Work to complete :: Return, word for word, only the lines of the data below that lie between the line with "vlock s = false" and the line with "vfree_top s' = r", those two lines included.

Records from a data collection ::
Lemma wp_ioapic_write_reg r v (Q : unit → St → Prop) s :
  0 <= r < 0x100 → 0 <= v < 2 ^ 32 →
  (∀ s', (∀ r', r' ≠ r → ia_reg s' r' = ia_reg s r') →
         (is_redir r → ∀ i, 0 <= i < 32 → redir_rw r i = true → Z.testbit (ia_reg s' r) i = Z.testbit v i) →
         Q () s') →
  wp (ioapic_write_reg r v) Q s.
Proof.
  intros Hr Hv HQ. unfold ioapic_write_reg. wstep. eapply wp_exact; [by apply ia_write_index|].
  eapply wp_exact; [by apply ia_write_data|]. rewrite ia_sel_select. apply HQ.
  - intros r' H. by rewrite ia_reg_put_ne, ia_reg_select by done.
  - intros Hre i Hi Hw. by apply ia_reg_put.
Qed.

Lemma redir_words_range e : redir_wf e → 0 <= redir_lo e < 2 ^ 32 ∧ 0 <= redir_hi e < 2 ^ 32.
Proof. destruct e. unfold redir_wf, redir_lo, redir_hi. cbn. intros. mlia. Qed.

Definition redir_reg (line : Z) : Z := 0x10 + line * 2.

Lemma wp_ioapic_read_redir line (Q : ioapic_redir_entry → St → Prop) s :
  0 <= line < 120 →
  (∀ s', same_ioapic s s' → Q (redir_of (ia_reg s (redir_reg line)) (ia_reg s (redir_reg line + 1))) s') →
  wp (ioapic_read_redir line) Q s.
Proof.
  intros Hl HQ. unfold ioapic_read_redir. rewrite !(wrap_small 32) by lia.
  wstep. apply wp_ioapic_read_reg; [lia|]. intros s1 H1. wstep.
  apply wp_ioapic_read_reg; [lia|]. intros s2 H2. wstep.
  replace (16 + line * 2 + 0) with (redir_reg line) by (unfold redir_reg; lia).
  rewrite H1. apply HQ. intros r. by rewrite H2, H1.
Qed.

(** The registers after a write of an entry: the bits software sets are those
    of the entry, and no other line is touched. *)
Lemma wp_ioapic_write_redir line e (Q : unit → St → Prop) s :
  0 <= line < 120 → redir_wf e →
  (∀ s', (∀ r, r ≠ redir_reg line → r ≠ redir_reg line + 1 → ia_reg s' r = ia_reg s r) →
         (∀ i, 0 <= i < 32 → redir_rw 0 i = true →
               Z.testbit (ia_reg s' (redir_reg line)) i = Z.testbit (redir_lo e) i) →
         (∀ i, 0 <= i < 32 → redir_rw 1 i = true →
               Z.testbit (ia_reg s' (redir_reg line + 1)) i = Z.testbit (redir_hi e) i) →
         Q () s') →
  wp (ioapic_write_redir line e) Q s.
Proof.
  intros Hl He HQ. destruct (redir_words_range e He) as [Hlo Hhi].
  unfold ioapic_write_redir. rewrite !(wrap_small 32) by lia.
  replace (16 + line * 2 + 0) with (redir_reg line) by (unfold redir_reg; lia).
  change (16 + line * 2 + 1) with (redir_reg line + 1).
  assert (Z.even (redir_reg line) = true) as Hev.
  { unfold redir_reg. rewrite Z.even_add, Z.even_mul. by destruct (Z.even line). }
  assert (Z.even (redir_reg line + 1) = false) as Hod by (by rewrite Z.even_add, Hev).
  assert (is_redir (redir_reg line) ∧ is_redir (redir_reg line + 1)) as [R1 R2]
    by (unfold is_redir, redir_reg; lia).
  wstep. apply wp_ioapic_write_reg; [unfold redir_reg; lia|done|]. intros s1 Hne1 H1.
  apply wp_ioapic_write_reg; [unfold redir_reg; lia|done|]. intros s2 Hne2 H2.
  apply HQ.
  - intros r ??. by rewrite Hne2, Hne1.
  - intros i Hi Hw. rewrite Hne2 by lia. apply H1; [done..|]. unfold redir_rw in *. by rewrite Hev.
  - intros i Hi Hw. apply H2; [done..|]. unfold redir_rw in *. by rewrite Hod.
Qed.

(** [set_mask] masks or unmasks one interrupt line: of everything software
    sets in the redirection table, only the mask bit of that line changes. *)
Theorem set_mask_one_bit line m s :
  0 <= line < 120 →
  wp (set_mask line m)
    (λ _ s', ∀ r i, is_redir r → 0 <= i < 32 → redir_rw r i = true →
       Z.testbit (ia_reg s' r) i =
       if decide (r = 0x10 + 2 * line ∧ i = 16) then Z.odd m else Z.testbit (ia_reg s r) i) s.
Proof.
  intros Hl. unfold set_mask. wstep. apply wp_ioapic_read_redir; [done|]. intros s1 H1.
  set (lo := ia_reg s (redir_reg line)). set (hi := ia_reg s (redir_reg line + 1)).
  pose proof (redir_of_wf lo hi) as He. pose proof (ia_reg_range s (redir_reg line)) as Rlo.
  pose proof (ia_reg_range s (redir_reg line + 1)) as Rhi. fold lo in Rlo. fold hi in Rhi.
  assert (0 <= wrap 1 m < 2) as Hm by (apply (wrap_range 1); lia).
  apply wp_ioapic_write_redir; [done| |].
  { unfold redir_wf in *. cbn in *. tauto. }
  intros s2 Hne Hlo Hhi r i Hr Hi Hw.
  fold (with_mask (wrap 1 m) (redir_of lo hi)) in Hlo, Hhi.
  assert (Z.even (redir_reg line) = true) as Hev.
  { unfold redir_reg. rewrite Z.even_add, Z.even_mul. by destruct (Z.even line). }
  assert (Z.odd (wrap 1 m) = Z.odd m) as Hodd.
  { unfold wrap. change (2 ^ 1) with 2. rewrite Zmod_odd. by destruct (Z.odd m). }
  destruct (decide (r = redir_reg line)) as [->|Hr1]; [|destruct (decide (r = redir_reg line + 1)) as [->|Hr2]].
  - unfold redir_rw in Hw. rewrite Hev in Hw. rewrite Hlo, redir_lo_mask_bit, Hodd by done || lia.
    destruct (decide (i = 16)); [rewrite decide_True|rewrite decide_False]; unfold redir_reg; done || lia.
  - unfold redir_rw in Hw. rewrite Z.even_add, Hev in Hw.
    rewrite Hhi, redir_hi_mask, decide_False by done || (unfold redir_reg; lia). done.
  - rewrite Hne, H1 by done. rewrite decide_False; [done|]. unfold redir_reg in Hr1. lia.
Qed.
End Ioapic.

--

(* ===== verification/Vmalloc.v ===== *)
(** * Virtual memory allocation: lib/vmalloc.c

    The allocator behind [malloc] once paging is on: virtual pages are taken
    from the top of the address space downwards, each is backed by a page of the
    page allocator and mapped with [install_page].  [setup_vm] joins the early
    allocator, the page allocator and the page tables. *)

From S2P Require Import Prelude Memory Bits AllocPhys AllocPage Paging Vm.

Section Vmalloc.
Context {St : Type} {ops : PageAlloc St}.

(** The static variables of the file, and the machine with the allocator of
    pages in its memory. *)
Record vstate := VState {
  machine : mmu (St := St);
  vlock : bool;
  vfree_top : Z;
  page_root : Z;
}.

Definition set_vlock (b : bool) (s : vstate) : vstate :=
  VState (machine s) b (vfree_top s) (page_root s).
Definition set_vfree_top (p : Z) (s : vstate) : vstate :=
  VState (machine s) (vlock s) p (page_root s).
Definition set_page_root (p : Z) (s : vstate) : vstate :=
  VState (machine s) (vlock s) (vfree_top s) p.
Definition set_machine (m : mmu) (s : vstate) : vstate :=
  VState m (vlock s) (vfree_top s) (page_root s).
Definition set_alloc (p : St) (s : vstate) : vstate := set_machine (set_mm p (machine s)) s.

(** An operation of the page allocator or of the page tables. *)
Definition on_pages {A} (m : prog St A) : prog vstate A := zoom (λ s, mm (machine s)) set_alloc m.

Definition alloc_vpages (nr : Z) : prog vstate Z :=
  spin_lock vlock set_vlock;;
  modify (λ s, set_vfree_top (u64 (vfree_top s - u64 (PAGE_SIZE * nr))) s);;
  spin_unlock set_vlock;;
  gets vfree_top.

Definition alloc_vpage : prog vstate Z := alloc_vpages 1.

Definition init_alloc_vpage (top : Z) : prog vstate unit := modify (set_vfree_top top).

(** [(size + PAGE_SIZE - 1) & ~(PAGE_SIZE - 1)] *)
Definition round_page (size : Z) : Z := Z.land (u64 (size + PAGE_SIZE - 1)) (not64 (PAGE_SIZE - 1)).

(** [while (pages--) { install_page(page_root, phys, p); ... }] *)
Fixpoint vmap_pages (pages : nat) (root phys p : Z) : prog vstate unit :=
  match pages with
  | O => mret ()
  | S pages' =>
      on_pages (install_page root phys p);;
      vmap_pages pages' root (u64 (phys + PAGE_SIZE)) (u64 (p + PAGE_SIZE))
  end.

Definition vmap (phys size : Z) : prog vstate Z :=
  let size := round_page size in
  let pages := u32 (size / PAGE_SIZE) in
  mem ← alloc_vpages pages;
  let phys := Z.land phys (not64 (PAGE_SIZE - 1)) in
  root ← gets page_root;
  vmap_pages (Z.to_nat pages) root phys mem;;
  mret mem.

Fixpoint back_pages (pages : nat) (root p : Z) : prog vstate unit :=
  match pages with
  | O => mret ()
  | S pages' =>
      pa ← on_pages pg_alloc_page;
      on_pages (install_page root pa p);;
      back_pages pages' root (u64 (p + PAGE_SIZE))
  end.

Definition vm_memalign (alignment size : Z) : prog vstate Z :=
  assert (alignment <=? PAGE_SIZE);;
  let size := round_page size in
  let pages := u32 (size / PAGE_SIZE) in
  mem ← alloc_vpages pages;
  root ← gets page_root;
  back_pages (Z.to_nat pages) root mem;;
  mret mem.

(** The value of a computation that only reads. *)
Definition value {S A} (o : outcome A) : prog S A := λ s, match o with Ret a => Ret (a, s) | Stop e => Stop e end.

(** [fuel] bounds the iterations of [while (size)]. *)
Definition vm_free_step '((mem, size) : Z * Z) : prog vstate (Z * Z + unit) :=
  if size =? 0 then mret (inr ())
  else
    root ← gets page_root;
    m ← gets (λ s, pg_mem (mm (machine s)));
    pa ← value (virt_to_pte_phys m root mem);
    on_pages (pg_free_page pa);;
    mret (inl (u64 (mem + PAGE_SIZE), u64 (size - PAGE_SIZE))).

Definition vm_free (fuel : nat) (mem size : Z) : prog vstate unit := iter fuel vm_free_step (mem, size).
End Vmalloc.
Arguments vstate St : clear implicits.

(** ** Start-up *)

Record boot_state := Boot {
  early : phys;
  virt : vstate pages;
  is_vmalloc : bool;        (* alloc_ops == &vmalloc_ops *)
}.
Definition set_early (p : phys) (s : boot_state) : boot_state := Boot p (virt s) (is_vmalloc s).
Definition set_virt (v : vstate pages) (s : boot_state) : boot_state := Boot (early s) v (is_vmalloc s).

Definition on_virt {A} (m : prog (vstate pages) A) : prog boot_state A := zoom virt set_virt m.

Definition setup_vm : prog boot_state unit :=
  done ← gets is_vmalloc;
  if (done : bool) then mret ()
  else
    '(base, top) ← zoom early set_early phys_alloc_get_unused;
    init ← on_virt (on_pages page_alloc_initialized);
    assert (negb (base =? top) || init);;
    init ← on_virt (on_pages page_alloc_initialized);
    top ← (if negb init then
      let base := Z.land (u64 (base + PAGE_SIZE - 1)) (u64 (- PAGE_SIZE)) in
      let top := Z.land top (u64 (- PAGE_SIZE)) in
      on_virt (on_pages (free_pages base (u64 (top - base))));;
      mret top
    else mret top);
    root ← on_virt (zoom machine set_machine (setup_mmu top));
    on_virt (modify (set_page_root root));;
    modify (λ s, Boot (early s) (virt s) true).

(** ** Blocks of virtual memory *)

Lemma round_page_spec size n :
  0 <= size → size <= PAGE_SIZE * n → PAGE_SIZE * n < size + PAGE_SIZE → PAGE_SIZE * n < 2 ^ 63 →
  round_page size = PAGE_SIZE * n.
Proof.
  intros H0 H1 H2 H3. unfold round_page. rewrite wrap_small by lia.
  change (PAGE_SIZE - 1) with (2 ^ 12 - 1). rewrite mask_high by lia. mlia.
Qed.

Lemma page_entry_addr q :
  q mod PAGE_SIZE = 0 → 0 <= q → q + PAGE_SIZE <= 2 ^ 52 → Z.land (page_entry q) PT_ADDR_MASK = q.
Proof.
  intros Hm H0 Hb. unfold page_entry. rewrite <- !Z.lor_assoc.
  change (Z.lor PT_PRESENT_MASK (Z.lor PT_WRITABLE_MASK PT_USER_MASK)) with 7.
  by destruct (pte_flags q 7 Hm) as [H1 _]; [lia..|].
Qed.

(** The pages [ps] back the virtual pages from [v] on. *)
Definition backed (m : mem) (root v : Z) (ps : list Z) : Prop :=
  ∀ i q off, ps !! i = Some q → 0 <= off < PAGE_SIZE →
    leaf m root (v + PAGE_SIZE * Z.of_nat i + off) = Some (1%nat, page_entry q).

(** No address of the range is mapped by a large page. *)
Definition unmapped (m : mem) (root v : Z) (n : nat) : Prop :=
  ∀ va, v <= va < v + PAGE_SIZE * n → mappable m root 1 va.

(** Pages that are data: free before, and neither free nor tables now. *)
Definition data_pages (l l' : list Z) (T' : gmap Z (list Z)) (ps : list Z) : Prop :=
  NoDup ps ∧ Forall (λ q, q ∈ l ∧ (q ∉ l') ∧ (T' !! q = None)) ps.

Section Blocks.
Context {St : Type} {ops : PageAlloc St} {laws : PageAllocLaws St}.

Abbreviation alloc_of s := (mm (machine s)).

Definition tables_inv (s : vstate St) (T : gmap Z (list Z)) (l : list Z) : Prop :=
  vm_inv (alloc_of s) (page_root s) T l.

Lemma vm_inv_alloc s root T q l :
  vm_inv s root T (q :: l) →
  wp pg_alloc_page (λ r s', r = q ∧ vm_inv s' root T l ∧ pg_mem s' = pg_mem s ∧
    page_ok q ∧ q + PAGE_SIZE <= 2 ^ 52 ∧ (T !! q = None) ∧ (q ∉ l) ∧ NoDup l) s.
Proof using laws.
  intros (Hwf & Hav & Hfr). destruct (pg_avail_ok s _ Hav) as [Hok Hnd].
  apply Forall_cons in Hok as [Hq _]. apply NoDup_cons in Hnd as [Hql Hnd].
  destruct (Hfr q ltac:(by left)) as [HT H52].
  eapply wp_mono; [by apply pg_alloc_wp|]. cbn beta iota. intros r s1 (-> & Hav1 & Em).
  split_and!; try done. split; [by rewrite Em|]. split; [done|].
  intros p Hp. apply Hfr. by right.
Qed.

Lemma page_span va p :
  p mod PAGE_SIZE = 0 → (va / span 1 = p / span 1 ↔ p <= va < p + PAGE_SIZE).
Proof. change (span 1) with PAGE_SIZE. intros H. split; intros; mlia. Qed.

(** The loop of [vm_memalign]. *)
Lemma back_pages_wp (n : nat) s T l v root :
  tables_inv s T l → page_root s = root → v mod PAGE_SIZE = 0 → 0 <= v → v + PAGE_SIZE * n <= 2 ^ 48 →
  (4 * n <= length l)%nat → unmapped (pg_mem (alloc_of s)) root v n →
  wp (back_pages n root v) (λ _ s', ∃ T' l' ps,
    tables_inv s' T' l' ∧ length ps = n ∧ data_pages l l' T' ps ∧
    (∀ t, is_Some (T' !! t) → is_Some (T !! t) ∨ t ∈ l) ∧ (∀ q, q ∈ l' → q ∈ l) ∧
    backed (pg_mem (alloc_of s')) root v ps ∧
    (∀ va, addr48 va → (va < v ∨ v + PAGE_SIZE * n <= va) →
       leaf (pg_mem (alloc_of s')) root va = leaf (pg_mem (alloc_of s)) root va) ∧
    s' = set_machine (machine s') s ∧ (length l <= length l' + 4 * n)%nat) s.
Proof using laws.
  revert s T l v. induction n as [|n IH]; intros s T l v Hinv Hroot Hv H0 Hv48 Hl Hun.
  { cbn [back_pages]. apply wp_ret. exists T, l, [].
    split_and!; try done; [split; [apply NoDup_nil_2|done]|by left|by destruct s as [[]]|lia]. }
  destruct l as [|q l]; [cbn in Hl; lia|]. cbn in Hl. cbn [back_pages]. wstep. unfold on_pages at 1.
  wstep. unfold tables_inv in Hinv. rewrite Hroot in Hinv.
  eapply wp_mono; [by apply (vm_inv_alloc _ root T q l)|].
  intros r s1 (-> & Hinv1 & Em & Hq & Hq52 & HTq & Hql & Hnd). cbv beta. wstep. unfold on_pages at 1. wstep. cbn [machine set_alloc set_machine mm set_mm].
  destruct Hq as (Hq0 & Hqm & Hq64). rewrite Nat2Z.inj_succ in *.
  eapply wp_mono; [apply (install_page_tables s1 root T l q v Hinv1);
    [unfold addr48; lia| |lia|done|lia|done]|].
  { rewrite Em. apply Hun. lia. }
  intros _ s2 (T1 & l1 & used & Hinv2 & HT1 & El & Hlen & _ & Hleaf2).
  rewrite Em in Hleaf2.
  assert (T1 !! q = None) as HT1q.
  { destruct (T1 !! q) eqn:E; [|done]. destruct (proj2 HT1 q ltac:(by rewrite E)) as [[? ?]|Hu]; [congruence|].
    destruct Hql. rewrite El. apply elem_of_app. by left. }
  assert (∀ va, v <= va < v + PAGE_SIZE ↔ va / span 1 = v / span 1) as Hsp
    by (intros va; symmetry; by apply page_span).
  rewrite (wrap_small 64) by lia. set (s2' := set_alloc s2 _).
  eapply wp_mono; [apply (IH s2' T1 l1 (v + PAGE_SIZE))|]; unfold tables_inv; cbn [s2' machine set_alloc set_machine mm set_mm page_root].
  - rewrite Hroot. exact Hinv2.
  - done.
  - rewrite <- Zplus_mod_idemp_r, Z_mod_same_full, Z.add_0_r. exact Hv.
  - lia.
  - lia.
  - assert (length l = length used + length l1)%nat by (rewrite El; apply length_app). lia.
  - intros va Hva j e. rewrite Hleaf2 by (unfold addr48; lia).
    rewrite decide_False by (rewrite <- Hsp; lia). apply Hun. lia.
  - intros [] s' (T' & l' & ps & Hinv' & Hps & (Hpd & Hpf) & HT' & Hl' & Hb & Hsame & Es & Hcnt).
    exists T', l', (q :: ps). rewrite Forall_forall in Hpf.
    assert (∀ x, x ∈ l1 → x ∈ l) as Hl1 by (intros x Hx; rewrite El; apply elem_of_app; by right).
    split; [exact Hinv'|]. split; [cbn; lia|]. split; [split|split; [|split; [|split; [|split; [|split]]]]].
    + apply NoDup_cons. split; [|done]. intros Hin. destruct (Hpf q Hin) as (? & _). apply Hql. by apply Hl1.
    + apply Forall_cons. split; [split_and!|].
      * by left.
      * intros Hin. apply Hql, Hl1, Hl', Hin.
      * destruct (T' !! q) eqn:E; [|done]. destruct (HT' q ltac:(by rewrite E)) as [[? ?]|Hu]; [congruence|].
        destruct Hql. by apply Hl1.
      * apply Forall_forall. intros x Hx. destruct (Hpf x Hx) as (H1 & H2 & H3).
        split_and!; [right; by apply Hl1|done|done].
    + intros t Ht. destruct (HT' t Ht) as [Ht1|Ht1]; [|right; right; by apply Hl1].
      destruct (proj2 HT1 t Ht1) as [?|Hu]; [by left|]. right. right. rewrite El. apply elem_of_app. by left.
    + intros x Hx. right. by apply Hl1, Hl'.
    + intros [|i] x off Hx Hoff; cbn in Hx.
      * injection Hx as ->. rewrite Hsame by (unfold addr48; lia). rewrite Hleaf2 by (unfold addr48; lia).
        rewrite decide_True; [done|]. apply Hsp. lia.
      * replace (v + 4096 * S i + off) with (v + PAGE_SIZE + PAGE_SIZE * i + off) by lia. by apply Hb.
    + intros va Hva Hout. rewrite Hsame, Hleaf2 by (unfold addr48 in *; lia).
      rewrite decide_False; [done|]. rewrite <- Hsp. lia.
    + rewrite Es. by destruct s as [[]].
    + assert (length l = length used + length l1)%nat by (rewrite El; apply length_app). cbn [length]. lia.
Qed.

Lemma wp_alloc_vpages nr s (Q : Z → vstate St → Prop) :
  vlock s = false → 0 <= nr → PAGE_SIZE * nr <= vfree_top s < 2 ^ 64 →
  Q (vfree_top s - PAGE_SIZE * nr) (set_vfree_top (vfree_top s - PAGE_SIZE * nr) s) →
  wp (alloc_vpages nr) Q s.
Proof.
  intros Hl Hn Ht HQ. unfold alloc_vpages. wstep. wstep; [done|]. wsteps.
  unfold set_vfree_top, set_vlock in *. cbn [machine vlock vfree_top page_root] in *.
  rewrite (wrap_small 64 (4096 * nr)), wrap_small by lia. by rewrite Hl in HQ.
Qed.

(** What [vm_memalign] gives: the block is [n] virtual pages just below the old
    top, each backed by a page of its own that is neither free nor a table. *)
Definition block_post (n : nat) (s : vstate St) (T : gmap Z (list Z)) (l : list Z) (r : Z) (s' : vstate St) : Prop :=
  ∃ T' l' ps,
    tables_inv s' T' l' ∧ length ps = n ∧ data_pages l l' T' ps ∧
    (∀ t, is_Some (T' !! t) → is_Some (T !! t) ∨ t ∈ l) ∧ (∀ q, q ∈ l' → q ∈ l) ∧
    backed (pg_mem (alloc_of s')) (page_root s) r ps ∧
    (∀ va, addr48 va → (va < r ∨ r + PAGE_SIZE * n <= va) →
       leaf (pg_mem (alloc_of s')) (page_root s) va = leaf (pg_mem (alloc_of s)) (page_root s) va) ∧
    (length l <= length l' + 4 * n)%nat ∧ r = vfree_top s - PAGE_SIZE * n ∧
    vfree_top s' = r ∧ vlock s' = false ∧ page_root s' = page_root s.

==

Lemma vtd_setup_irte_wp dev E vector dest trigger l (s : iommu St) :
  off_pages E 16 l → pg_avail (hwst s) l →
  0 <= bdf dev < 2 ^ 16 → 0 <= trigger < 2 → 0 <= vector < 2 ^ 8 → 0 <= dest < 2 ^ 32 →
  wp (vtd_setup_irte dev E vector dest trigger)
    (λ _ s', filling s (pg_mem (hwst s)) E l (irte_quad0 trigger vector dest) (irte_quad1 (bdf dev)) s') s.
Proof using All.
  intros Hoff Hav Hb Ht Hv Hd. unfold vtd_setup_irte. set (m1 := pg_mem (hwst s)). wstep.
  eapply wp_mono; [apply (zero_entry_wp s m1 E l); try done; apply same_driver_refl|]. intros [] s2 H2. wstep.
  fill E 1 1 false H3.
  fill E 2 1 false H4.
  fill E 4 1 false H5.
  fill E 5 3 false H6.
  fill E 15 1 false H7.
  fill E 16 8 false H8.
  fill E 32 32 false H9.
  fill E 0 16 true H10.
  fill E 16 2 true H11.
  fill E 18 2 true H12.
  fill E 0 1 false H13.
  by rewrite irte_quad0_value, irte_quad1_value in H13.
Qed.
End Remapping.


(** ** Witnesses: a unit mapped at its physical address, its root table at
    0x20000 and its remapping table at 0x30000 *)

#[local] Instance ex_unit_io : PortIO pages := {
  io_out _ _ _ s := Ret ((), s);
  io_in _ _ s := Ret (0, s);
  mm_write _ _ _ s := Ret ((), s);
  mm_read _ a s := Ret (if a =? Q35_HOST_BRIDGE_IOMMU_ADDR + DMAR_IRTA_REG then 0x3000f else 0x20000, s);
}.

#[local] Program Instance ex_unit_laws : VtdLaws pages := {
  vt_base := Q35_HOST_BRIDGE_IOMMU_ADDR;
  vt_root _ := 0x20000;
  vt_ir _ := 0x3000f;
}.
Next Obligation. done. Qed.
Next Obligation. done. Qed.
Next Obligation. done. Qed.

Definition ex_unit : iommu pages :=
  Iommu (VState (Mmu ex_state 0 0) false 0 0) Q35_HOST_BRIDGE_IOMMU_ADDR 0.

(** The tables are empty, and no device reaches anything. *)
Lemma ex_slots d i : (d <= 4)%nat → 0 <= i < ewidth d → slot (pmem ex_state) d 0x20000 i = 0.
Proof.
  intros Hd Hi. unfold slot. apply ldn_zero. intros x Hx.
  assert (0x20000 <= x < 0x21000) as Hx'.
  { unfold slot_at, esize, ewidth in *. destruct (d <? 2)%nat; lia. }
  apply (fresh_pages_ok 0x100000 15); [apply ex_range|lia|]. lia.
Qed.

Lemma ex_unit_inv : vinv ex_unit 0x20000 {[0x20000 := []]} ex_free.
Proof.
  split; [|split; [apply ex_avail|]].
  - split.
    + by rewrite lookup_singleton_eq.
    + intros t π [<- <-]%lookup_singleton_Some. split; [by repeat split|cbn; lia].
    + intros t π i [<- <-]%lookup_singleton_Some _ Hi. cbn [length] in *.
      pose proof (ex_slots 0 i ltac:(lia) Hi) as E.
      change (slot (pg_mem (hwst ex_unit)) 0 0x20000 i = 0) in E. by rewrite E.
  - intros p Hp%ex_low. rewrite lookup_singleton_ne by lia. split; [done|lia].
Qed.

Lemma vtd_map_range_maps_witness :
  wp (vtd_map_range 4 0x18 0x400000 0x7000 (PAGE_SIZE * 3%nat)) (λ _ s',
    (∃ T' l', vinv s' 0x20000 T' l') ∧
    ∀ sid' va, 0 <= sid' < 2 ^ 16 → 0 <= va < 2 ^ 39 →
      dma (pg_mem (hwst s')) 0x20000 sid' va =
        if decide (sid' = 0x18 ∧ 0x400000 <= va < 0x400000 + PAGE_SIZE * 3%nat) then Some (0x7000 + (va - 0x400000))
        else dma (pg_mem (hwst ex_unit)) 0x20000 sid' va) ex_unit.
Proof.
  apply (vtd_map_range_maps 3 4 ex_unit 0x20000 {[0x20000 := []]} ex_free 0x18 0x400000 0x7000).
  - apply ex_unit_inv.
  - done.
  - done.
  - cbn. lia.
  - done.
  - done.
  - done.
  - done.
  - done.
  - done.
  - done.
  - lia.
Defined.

Solution for this exercise ::
  vlock s = false → 0 <= nr → PAGE_SIZE * nr <= vfree_top s < 2 ^ 64 →
  Q (vfree_top s - PAGE_SIZE * nr) (set_vfree_top (vfree_top s - PAGE_SIZE * nr) s) →
  wp (alloc_vpages nr) Q s.
Proof.
  intros Hl Hn Ht HQ. unfold alloc_vpages. wstep. wstep; [done|]. wsteps.
  unfold set_vfree_top, set_vlock in *. cbn [machine vlock vfree_top page_root] in *.
  rewrite (wrap_small 64 (4096 * nr)), wrap_small by lia. by rewrite Hl in HQ.
Qed.

(** What [vm_memalign] gives: the block is [n] virtual pages just below the old
    top, each backed by a page of its own that is neither free nor a table. *)
Definition block_post (n : nat) (s : vstate St) (T : gmap Z (list Z)) (l : list Z) (r : Z) (s' : vstate St) : Prop :=
  ∃ T' l' ps,
    tables_inv s' T' l' ∧ length ps = n ∧ data_pages l l' T' ps ∧
    (∀ t, is_Some (T' !! t) → is_Some (T !! t) ∨ t ∈ l) ∧ (∀ q, q ∈ l' → q ∈ l) ∧
    backed (pg_mem (alloc_of s')) (page_root s) r ps ∧
    (∀ va, addr48 va → (va < r ∨ r + PAGE_SIZE * n <= va) →
       leaf (pg_mem (alloc_of s')) (page_root s) va = leaf (pg_mem (alloc_of s)) (page_root s) va) ∧
    (length l <= length l' + 4 * n)%nat ∧ r = vfree_top s - PAGE_SIZE * n ∧
    vfree_top s' = r ∧ vlock s' = false ∧ page_root s' = page_root s.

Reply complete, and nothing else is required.